* [PROBLEM] Where does the word "followed" occur in the data below? Copy each line that holds it.
━━ RECORDS FOR THE TASK
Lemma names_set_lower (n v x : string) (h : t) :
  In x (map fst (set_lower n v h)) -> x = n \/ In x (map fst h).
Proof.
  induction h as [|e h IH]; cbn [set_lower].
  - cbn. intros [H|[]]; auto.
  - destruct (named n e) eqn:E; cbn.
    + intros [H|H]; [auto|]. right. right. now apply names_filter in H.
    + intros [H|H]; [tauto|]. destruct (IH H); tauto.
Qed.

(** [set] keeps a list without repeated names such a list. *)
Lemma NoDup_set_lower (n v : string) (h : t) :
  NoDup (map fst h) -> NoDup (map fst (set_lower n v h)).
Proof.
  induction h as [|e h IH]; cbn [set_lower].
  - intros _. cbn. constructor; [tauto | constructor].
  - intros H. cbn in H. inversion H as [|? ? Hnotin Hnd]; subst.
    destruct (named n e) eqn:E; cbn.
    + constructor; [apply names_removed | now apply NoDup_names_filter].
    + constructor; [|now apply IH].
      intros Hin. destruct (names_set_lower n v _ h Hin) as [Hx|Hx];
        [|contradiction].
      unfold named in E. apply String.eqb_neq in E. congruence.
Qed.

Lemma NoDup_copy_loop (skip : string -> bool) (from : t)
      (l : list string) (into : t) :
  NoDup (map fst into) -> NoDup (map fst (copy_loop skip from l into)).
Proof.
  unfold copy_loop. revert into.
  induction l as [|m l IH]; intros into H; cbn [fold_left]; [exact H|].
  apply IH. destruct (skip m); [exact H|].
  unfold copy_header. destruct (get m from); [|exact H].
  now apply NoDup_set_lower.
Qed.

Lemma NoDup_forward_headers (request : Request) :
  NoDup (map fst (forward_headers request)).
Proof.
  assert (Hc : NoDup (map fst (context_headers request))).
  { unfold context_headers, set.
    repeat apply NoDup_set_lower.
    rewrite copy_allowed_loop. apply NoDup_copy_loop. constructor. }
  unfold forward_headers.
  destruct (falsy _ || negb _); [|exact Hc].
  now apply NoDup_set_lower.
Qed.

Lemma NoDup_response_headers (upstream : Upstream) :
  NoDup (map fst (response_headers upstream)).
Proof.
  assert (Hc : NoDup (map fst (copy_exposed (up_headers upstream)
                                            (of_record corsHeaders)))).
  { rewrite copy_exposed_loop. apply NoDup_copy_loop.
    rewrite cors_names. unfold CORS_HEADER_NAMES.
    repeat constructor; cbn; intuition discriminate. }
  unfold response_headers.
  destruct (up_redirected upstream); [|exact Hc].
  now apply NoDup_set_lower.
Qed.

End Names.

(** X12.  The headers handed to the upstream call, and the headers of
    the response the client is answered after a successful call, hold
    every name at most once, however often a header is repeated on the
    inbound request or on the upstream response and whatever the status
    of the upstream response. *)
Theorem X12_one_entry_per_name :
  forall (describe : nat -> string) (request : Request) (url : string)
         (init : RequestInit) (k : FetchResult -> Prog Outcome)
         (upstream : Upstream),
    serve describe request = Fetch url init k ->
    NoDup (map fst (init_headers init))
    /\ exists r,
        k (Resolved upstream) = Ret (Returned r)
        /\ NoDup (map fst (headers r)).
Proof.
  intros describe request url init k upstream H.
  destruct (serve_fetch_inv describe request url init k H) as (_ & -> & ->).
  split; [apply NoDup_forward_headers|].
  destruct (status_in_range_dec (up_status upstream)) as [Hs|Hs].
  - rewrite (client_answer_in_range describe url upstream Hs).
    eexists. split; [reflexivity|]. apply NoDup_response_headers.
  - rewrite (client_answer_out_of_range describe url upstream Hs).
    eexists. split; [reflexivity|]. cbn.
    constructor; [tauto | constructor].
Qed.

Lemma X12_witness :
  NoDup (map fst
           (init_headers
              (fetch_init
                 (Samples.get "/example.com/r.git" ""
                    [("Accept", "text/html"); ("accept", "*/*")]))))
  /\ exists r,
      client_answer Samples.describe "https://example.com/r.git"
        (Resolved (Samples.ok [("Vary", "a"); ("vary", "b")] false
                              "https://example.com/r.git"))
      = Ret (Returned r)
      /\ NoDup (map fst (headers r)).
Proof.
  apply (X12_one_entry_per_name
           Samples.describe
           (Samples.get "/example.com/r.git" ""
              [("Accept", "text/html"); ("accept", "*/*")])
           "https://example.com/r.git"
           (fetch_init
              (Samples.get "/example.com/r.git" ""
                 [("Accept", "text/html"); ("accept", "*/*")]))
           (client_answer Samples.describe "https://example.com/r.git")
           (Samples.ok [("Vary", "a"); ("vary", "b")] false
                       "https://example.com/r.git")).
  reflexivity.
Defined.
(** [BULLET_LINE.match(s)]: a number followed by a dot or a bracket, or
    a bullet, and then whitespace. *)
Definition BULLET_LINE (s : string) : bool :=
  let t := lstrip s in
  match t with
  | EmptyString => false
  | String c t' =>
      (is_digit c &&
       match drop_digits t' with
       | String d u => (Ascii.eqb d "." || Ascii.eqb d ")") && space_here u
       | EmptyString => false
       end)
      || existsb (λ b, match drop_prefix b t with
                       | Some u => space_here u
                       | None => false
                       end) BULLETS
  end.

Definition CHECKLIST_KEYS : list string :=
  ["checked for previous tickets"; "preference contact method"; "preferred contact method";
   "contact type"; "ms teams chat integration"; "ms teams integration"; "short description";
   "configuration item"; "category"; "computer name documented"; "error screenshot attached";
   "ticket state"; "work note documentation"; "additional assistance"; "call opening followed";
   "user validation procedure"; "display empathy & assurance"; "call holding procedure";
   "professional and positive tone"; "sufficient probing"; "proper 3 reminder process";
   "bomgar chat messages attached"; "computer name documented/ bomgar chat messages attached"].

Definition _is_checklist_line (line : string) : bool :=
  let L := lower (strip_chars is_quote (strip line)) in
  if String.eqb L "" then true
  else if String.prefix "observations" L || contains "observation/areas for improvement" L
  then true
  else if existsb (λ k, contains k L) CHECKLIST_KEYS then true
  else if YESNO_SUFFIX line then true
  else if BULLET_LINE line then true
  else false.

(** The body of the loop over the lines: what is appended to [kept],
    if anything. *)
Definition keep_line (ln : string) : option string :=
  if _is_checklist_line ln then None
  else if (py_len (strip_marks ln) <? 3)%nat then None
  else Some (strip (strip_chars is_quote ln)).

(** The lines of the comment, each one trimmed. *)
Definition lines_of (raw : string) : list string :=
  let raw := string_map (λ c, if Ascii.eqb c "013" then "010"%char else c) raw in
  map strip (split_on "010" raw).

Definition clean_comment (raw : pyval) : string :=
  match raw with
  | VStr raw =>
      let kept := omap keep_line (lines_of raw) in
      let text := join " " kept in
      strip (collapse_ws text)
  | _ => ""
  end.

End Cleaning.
━━━━
* [WORKED SOLUTION]
(** [BULLET_LINE.match(s)]: a number followed by a dot or a bracket, or
   "ticket state"; "work note documentation"; "additional assistance"; "call opening followed";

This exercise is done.